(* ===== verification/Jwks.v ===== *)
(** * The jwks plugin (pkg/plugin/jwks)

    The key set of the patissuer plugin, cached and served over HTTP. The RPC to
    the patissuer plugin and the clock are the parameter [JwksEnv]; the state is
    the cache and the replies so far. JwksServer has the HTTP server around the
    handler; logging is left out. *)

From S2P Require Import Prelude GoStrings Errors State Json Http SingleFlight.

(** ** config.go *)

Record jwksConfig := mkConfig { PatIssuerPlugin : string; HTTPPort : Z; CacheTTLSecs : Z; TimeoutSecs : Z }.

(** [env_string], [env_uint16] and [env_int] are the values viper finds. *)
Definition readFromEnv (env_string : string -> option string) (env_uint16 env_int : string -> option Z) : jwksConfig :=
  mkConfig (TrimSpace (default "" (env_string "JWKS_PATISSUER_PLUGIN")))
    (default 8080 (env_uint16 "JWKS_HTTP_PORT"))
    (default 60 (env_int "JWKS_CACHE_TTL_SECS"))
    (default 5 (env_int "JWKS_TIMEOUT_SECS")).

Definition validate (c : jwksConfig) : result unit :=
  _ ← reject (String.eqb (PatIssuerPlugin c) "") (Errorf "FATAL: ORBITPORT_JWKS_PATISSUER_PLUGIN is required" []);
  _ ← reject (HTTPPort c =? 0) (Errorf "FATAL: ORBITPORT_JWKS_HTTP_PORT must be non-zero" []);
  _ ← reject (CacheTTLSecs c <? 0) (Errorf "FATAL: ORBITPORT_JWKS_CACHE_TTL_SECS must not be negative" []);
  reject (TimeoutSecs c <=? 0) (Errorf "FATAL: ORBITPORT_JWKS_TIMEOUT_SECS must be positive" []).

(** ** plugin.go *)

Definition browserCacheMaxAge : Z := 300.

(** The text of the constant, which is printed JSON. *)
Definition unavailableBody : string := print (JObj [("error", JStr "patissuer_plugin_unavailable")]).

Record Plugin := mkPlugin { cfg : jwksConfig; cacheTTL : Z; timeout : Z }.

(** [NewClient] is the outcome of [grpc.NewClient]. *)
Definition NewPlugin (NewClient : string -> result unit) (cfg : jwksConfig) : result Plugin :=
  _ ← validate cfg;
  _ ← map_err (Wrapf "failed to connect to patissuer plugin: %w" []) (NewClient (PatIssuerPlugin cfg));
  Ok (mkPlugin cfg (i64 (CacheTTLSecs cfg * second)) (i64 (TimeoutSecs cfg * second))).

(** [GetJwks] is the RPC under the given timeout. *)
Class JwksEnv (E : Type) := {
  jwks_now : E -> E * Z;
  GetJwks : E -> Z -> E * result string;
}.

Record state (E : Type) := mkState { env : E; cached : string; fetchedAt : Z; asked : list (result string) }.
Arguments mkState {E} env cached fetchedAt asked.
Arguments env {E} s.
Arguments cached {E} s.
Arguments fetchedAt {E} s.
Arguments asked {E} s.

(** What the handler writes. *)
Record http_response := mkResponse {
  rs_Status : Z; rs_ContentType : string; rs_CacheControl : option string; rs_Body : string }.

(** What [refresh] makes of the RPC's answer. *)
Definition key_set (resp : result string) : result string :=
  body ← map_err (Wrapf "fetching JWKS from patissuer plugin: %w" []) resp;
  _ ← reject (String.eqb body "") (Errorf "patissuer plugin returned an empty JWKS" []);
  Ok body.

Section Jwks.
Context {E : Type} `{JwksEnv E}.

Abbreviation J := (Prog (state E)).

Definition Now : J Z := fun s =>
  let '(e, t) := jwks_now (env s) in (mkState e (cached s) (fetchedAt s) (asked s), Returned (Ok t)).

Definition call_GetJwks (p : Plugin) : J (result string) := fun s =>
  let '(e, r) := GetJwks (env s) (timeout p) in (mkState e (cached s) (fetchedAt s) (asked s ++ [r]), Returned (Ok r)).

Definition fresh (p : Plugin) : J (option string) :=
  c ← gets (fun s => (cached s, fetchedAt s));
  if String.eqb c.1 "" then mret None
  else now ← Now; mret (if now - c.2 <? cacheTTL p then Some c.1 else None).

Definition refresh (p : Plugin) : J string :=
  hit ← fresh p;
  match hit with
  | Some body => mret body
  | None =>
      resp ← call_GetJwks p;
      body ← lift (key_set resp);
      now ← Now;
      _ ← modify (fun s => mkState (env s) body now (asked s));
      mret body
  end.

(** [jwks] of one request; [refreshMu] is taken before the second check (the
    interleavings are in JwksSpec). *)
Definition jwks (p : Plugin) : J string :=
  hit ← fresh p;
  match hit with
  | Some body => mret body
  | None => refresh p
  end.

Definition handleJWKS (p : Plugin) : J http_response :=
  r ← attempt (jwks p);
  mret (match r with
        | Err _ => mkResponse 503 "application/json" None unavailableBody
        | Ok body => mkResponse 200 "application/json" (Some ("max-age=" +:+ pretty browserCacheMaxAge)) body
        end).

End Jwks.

⁂

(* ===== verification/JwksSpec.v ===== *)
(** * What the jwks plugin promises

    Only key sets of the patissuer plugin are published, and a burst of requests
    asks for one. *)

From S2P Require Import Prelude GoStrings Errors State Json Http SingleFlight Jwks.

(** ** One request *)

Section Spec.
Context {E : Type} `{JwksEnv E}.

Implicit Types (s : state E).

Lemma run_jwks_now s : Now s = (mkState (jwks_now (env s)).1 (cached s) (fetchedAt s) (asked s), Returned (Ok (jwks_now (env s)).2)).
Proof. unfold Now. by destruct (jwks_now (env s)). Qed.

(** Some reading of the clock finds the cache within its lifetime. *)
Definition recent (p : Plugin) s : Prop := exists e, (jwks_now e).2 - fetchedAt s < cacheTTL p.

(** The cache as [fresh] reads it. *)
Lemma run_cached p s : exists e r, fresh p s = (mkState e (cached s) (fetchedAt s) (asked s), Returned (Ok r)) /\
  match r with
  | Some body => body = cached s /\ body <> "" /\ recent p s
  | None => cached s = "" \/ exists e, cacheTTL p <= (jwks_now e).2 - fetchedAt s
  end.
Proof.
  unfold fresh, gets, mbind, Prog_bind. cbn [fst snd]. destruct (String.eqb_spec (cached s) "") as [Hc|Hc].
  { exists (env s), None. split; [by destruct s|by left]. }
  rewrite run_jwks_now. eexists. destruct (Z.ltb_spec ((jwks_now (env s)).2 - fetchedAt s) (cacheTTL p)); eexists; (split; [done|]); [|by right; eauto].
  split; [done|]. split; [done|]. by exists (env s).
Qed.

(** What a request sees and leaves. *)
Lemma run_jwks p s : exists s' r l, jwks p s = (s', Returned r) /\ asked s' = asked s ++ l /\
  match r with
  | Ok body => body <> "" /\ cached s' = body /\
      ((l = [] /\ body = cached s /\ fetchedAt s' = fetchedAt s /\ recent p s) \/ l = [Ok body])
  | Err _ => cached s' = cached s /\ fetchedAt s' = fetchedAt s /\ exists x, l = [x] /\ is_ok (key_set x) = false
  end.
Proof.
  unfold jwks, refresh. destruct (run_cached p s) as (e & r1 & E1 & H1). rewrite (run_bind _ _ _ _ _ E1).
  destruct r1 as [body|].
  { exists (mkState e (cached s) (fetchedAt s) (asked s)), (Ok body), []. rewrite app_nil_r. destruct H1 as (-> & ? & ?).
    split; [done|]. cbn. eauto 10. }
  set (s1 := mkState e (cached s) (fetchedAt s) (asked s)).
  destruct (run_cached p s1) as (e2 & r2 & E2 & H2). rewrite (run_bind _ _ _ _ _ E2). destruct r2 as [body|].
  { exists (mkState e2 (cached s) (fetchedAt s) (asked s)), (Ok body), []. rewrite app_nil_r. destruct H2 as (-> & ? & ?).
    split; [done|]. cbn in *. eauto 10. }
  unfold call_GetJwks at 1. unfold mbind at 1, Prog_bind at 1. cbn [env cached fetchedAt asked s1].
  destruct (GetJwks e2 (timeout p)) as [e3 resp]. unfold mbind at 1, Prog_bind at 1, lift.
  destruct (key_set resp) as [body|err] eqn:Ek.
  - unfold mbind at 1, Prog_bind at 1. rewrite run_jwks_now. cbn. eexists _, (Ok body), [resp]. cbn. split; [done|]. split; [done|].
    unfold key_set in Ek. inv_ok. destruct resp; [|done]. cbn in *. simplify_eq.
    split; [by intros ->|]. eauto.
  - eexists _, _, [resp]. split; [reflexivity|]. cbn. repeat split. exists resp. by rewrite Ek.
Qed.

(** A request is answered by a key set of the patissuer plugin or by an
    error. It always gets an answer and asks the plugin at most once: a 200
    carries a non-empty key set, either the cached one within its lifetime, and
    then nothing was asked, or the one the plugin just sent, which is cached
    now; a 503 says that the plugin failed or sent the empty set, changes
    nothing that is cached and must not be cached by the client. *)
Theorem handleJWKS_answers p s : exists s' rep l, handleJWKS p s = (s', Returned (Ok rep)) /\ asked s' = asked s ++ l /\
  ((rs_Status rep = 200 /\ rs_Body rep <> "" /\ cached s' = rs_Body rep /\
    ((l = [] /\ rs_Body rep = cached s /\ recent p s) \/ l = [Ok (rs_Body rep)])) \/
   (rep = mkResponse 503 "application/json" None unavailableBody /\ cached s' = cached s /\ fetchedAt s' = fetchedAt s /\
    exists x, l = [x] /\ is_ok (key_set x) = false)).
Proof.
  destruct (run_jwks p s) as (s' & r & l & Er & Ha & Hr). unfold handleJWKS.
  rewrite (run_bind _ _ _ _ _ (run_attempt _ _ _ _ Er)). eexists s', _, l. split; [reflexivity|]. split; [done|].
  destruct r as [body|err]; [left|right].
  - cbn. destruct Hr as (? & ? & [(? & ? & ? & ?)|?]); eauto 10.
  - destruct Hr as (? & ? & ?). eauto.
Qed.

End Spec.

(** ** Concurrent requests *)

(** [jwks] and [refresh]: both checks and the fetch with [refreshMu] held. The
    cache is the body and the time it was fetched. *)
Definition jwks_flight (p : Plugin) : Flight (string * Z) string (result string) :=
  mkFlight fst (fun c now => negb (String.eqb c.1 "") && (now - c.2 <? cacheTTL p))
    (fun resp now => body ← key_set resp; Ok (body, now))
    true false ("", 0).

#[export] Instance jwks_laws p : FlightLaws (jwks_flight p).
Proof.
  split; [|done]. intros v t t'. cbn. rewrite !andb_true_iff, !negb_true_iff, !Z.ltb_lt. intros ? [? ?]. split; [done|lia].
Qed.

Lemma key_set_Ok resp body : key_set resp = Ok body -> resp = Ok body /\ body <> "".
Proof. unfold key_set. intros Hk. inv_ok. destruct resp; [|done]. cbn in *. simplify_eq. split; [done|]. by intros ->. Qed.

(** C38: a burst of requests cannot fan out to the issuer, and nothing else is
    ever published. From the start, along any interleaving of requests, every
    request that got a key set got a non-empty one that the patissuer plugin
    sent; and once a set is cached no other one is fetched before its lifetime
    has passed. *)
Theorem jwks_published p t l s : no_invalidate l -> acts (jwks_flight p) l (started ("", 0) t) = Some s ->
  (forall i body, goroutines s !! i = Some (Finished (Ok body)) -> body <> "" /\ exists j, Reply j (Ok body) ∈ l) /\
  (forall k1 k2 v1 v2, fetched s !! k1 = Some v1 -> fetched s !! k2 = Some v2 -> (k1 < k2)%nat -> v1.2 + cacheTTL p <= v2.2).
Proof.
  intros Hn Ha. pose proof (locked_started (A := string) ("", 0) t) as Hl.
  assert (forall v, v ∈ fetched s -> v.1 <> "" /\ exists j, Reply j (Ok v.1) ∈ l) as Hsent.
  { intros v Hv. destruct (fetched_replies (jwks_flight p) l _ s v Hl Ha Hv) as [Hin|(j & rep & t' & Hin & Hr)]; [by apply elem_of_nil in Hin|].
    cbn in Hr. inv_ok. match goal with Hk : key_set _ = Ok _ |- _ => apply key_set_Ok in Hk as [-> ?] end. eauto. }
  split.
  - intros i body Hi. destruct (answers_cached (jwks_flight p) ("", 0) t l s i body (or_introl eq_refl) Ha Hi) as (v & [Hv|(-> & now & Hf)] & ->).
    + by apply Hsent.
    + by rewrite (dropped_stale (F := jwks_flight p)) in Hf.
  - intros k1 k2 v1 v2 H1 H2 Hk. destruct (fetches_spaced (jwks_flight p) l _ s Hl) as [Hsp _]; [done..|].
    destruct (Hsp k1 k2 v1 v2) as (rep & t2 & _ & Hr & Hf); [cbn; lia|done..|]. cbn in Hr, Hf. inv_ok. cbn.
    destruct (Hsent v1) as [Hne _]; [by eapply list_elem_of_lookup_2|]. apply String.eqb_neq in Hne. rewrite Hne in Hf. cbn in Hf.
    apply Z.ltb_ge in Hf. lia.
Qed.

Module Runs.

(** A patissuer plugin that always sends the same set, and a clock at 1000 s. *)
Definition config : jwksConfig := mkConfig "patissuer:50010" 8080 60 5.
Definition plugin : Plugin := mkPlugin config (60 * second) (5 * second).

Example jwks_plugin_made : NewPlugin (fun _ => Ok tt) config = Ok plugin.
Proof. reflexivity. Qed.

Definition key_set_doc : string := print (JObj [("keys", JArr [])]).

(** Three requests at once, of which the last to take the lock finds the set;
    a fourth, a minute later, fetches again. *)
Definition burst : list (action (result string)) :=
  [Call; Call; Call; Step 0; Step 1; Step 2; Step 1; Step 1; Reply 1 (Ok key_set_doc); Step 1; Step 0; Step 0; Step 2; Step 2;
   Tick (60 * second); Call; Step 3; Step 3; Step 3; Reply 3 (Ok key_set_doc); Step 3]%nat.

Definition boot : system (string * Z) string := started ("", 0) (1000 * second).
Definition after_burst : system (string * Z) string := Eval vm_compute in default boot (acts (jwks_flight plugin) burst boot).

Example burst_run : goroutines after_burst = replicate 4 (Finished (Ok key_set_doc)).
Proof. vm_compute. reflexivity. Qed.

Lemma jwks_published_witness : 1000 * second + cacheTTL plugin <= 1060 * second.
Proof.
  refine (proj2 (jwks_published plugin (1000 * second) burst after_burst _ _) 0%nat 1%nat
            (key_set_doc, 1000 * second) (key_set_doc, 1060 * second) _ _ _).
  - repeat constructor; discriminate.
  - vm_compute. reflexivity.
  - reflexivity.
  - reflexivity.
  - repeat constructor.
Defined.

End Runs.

⁂

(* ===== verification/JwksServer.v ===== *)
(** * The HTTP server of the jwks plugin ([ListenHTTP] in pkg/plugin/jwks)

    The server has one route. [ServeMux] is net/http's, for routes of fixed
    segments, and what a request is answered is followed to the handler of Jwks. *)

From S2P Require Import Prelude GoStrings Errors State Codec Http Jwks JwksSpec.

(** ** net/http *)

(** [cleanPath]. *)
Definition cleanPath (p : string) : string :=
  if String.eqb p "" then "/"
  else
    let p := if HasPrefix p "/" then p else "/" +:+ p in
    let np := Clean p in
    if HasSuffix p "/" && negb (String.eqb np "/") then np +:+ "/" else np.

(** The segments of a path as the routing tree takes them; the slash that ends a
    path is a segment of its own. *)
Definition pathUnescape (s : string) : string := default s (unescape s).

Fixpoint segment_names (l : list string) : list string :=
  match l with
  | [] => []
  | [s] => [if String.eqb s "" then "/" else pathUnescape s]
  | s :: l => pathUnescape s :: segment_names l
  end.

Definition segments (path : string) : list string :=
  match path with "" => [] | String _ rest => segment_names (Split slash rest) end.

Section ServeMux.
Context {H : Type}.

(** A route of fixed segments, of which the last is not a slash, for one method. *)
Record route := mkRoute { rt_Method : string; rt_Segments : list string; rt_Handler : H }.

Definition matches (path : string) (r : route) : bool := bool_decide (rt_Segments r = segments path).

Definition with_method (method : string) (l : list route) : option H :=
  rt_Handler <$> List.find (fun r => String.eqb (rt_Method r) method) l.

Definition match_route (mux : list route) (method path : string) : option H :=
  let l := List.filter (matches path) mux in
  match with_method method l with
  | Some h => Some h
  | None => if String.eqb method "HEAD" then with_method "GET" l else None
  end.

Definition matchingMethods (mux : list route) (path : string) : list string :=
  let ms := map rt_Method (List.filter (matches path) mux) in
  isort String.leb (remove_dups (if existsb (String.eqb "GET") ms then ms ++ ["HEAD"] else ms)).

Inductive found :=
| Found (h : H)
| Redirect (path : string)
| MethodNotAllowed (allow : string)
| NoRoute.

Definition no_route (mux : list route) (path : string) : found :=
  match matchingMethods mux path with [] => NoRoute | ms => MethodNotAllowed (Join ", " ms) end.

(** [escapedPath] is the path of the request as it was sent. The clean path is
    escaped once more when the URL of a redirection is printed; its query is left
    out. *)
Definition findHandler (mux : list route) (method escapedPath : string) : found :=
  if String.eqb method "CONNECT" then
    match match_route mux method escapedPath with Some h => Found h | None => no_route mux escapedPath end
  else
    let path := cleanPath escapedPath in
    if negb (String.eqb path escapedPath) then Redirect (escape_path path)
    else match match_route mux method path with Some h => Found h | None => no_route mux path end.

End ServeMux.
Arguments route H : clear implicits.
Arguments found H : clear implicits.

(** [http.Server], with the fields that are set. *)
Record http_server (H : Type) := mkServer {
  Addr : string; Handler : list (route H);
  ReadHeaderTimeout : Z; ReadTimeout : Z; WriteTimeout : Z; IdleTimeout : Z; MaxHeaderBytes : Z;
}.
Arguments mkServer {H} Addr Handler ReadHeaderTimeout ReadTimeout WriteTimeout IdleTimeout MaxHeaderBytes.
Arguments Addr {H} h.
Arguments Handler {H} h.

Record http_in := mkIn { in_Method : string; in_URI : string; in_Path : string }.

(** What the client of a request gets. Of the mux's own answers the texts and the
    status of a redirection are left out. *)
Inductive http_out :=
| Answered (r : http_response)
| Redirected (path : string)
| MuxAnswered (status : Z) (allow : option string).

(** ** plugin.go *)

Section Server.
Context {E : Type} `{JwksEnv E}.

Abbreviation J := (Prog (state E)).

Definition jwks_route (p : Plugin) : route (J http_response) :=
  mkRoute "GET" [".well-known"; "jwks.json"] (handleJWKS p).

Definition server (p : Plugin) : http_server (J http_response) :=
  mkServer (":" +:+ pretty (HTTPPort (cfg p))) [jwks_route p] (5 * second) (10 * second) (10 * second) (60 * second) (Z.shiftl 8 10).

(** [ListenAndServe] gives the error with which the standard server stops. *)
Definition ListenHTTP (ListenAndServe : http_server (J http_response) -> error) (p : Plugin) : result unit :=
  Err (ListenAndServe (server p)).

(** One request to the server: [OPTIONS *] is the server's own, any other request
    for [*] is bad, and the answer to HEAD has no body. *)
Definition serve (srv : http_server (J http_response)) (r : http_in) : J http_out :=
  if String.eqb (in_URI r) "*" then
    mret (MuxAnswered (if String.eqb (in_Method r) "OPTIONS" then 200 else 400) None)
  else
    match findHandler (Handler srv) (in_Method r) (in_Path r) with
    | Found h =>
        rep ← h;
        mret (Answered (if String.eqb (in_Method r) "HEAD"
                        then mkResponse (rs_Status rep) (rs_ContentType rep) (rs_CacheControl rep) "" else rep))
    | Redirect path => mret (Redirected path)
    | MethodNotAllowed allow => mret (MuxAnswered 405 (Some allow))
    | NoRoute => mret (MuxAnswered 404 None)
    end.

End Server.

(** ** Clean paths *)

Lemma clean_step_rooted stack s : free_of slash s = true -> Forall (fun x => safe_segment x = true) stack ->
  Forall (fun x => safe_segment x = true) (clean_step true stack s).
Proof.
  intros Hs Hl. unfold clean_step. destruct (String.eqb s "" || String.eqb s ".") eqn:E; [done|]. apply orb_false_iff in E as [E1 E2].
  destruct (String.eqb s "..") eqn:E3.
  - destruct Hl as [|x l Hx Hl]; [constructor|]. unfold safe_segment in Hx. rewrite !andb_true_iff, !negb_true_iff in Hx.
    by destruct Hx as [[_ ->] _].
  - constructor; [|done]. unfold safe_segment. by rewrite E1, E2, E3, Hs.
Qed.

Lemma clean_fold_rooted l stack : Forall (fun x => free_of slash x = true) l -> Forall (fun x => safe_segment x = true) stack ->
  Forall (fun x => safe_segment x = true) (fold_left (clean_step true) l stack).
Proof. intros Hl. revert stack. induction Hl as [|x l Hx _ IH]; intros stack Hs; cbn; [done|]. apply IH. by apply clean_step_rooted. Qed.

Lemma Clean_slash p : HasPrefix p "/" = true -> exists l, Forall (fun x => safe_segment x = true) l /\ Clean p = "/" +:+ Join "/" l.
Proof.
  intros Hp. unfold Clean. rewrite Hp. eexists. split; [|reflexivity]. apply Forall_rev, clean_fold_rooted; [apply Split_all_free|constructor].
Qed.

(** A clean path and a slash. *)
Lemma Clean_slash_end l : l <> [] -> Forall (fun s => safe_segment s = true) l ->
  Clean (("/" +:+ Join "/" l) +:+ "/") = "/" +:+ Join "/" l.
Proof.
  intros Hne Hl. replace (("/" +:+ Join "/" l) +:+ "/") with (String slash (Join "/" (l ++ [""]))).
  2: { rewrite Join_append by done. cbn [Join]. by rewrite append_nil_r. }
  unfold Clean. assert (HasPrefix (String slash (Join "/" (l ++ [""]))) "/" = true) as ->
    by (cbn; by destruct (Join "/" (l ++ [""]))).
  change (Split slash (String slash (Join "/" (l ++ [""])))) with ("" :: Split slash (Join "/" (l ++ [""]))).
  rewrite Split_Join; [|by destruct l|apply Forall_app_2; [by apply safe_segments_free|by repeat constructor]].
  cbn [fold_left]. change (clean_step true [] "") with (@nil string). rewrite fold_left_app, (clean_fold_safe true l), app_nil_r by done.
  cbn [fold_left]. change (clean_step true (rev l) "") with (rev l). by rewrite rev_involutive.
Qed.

⁂

Goal of the exercise: Count lines, not occurrences: report how many lines in the entries above include the word "matches", as a number alone.

Answer area: 3